### Exercise objective
Count up the lines below that include the string "reflexivity" and report the number by itself.

Records drawn from a dataset:
***
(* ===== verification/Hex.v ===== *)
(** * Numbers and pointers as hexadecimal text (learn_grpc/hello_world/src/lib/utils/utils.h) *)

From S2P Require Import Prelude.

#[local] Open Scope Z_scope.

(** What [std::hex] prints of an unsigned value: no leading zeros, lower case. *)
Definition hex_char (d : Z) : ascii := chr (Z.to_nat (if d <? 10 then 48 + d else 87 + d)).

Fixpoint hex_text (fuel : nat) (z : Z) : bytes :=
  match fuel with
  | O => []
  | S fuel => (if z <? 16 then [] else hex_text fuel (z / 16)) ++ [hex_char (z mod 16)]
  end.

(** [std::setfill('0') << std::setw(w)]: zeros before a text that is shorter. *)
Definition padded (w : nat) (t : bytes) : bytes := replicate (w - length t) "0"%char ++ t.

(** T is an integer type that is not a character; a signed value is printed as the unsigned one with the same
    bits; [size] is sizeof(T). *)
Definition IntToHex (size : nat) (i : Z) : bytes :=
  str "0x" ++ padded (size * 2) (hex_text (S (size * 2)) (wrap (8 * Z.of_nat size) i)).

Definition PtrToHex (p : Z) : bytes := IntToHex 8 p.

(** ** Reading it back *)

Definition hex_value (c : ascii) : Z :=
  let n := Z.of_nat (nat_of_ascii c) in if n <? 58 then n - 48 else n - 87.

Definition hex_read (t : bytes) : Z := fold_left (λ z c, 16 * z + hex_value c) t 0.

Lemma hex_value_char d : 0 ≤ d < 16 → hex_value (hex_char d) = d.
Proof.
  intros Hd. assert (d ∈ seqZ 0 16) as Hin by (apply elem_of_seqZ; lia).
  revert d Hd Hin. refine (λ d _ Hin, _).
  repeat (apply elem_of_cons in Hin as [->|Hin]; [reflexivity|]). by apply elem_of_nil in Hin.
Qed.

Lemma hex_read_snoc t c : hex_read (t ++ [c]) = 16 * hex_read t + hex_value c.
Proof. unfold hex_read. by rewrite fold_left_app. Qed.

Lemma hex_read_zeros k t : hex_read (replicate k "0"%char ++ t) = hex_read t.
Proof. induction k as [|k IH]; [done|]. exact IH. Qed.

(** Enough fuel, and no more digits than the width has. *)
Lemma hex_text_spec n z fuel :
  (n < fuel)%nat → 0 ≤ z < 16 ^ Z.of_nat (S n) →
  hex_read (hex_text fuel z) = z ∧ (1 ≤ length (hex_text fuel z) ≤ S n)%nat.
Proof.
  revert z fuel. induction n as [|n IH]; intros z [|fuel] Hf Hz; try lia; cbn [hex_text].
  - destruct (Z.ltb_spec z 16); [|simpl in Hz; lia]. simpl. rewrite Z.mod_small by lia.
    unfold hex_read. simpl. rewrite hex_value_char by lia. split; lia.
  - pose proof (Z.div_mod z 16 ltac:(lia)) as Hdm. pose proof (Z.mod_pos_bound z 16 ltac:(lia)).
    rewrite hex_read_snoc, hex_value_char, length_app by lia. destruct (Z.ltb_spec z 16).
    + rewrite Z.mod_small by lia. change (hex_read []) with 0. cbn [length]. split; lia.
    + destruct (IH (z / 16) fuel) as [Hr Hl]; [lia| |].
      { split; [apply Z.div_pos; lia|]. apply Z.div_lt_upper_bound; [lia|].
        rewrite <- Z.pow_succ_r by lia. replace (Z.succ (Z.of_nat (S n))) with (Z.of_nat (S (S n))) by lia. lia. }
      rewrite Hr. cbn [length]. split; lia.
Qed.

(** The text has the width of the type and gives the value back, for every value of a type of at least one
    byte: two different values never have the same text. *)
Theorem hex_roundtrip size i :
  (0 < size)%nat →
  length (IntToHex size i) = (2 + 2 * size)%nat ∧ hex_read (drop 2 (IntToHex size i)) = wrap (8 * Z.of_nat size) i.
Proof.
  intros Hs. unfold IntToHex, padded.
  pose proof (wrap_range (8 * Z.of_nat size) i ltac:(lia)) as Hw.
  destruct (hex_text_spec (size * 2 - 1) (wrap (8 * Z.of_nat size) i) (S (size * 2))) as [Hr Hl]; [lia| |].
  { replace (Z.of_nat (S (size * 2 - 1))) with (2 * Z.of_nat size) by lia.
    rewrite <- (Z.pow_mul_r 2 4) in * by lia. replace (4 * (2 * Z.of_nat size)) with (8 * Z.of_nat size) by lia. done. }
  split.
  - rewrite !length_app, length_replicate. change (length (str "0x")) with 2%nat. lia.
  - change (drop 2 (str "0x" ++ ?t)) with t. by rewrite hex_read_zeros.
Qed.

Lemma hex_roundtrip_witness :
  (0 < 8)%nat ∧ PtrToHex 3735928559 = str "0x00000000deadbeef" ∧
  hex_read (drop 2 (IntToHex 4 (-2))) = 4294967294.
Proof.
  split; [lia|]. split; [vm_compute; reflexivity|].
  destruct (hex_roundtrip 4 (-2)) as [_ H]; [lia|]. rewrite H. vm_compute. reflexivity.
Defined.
***
### Exercise response
3